(** * SmartHouseAnalytics: the query layer of [persistence.py]

    The five analytics operations of [SmartHouseAnalytics] each send one
    SELECT statement through the shared cursor of [SmartHousePersistence]
    and post-process the rows in Python.  This development embeds

    - the stored tables [rooms], [devices], [measurements] as lists of rows,
    - the five SELECT statements as list programs (join, WHERE, GROUP BY,
      HAVING, aggregates, ORDER BY / LIMIT) over those tables,
    - the cursor protocol ([execute], [fetchone], [fetchall]) as a state and
      exception monad over the store,
    - the Python post-processing of each operation, written in that monad.

    Measurement values are IEEE binary64 numbers ([float]); the aggregates
    [min], [max] and [avg] are computed on them as the engine does.  The
    engine's reader of stored time texts is a parameter of the development
    ([parse_time]); everything is proved for an arbitrary reader. *)

From Stdlib Require Import Floats ZArith Lia Ascii String DecimalString DecimalNat.
From stdpp Require Import gmap strings list sorting.

Local Open Scope string_scope.

(** ** Python values, exceptions and the cursor monad *)

(** The values a DB-API row can hold. *)
Inductive pyval : Type :=
| PNone
| PInt (z : Z)
| PFloat (f : float)
| PStr (s : string).
(** * ShopBot: the agent orchestration core

    A shallow embedding of the TypeScript sources under [src/infra]:

    - [utils/retry.ts]         [retryWithBackoff]
    - [tools/item-lookup.ts]   [createItemLookupTool]
    - [agent.ts]               [shouldContinue], [callModel], [callAgent],
                               and its older inline [itemLookupTool]
    - [seed-database.ts]       [createItemSummary], [generateData],
                               [createVectorSearchIndex], [seedDatabase]
    - the server ([index.ts])  the two chat endpoints
    - [scripts/start-all.js]   [runSync], [startProcess], [main]

    JavaScript numbers that the code uses as counts ([attempt], [n],
    [totalCount], delays in milliseconds) are integers in [Z];
    [maxRetries], which the loop of [retryWithBackoff] only compares
    with, is any finite number or [NaN].  Asynchronous functions are
    state-passing functions over a world: [await] is sequencing, a
    rejected promise is [Throw].  The effects of a call on the world
    persist when the call throws, as they do in JavaScript.
    [console.log] and [console.error] are not modelled. *)

From Stdlib Require Import ZArith QArith Qround String List Bool Lia Sorted
  DecimalString.
Import ListNotations.

Set Warnings "-register-all".

Local Open Scope string_scope.
Local Open Scope list_scope.
Local Open Scope Z_scope.

(** ** Thrown values and outcomes *)

Module Js.

(** An instance of [Error]; [status] is the optional field of
    [RetryableError] and [AgentError]. *)
Record Error := mkError {
  name : string;
  message : string;
  status : option Z
}.

(** [new Error(msg)] *)
Definition new_Error (msg : string) : Error := mkError "Error" msg None.

(** The two values that have no properties. *)
Inductive Nullish := null | undefined.

(** [String(null)] and [String(undefined)] *)
Definition nullish_string (v : Nullish) : string :=
  match v with
  | null => "null"
  | undefined => "undefined"
  end.

(** The values thrown in this development: an [Error] instance; a
    string, number or boolean, kept as its [String(value)] rendering,
    on which [.status] and [.message] are [undefined]; or [null] or
    [undefined], as a promise rejected without a reason gives.  An
    object that is not an [Error] is not represented. *)
Inductive Thrown :=
| ThrownError (e : Error)
| ThrownValue (rendering : string)
| ThrownNullish (v : Nullish).

(** The [TypeError] of reading [property] of [null] or [undefined],
    with the message Node gives it. *)
Definition cannot_read (v : Nullish) (property : string) : Thrown :=
  ThrownError
    (mkError "TypeError"
       ("Cannot read properties of " ++ nullish_string v
        ++ " (reading '" ++ property ++ "')")
       None).

(** Reading [error.property] on a caught value throws on [null] and
    [undefined], and only there: [Some] is what it throws. *)
Definition reading (error : Thrown) (property : string) : option Thrown :=
  match error with
  | ThrownNullish v => Some (cannot_read v property)
  | _ => None
  end.

(** [error.status], where it can be read. *)
Definition thrown_status (t : Thrown) : option Z :=
  match t with
  | ThrownError e => status e
  | ThrownValue _ => None
  | ThrownNullish _ => None
  end.

(** [error.status === code] *)
Definition status_is (t : Thrown) (code : Z) : bool :=
  match thrown_status t with
  | Some s => s =? code
  | None => false
  end.

(** [error instanceof Error ? error.message : String(error)] *)
Definition message_or_string (t : Thrown) : string :=
  match t with
  | ThrownError e => message e
  | ThrownValue s => s
  | ThrownNullish v => nullish_string v
  end.

(** A JavaScript number as [maxRetries] can be given: a finite number,
    whole or not, or [NaN].  [Infinity], with which the loop of
    [retryWithBackoff] has no bound, is not represented. *)
Inductive number :=
| Finite (q : Q)
| NaN.

(** A whole number, as in [maxRetries = 3]. *)
Definition integer (z : Z) : number := Finite (inject_Z z).

(** [attempt <= maxRetries] and [attempt < maxRetries] for an integer
    [attempt]; every comparison with [NaN] is false. *)
Definition number_leb (attempt : Z) (m : number) : bool :=
  match m with
  | Finite q => Qle_bool (inject_Z attempt) q
  | NaN => false
  end.

Definition number_ltb (attempt : Z) (m : number) : bool :=
  match m with
  | Finite q => negb (Qle_bool q (inject_Z attempt))
  | NaN => false
  end.

(** [Math.floor(m)], and 0 for [NaN]: from 1 on, the attempt numbers
    [<= m] are those up to it. *)
Definition last_attempt (m : number) : Z :=
  match m with
  | Finite q => Qfloor q
  | NaN => 0
  end.

(** [Number.isInteger(m)] *)
Definition is_whole (m : number) : bool :=
  match m with
  | Finite q => Qeq_bool q (inject_Z (Qfloor q))
  | NaN => false
  end.

Inductive Outcome (A : Type) :=
| Return (a : A)
| Throw (t : Thrown).
Arguments Return {A} a.
Arguments Throw {A} t.

End Js.
Import Js.

Coercion integer : Z >-> number.

Arguments integer : simpl never.
Arguments number_leb : simpl never.
Arguments number_ltb : simpl never.
Arguments last_attempt : simpl never.

(** ** Observable events

    Every call that leaves the embedded code is recorded, in order, in
    a trace: this is the call-count instrumentation the properties are
    stated with. *)

(** The filter documents handed to [collection.find]. *)
Inductive Filter :=
| FAll                                                  (* {} *)
| FRegex (field : string) (pattern options : string)    (* {field: {$regex, $options}} *)
| FOr (alternatives : list Filter).                     (* {$or: [...]} *)

Inductive Event :=
| EvInvoke                                    (* retryWithBackoff: fn() *)
| EvSleep (ms : Z)                            (* setTimeout(resolve, ms), awaited *)
| EvCountDocuments                            (* collection.countDocuments() *)
| EvSimilaritySearch (query : string) (k : Z) (* vectorStore.similaritySearchWithScore(query, k) *)
| EvFind (filter : Filter) (limit : Z)        (* collection.find(filter).limit(limit).toArray() *)
| EvAgent                                     (* the graph enters node "agent" *)
| EvTools.                                    (* the graph enters node "tools" *)

(** The events of the retrier. *)
Definition retry_event (e : Event) : Prop :=
  e = EvInvoke \/ exists ms, e = EvSleep ms.

Definition is_invoke (e : Event) : bool :=
  match e with EvInvoke => true | _ => false end.

Definition is_find (e : Event) : bool :=
  match e with EvFind _ _ => true | _ => false end.

Definition is_search (e : Event) : bool :=
  match e with EvSimilaritySearch _ _ | EvFind _ _ => true | _ => false end.

Definition is_agent (e : Event) : bool :=
  match e with EvAgent => true | _ => false end.

Definition count_events (p : Event -> bool) (tr : list Event) : nat :=
  length (filter p tr).

(** The delays slept, in order. *)
Fixpoint sleeps (tr : list Event) : list Z :=
  match tr with
  | [] => []
  | EvSleep ms :: tr' => ms :: sleeps tr'
  | _ :: tr' => sleeps tr'
  end.

(** ** Asynchronous computations *)

Section Async.

(** The state of the collaborators (language model, database). *)
Context {W : Type}.

Record St := mkSt { world : W; trace : list Event }.

(** An external operation: it may change the world and may throw. *)
Definition Op (A : Type) : Type := W -> Outcome A * W.

(** An embedded [async] function.  [None] is the model running out of
    fuel in a loop; the totality lemmas show it does not happen. *)
Definition Async (A : Type) : Type := St -> option (Outcome A * St).

Definition ret {A} (a : A) : Async A := fun s => Some (Return a, s).

Definition throw {A} (t : Thrown) : Async A := fun s => Some (Throw t, s).

Definition bind {A B} (c : Async A) (k : A -> Async B) : Async B :=
  fun s =>
    match c s with
    | Some (Return a, s1) => k a s1
    | Some (Throw t, s1) => Some (Throw t, s1)
    | None => None
    end.

(** [try { c } catch (error) { handler }] *)
Definition try_catch {A} (c : Async A) (handler : Thrown -> Async A) : Async A :=
  fun s =>
    match c s with
    | Some (Return a, s1) => Some (Return a, s1)
    | Some (Throw t, s1) => handler t s1
    | None => None
    end.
══════
**PROBLEM TO SOLVE**
Starting from the line with "Definition Async (A", write out every remaining line of the data above exactly, the final line included, and nothing before it.

**ANSWER TO THIS PROBLEM**
Definition Async (A : Type) : Type := St -> option (Outcome A * St).

Definition ret {A} (a : A) : Async A := fun s => Some (Return a, s).

Definition throw {A} (t : Thrown) : Async A := fun s => Some (Throw t, s).

Definition bind {A B} (c : Async A) (k : A -> Async B) : Async B :=
  fun s =>
    match c s with
    | Some (Return a, s1) => k a s1
    | Some (Throw t, s1) => Some (Throw t, s1)
    | None => None
    end.

(** [try { c } catch (error) { handler }] *)
Definition try_catch {A} (c : Async A) (handler : Thrown -> Async A) : Async A :=
  fun s =>
    match c s with
    | Some (Return a, s1) => Some (Return a, s1)
    | Some (Throw t, s1) => handler t s1
    | None => None
    end.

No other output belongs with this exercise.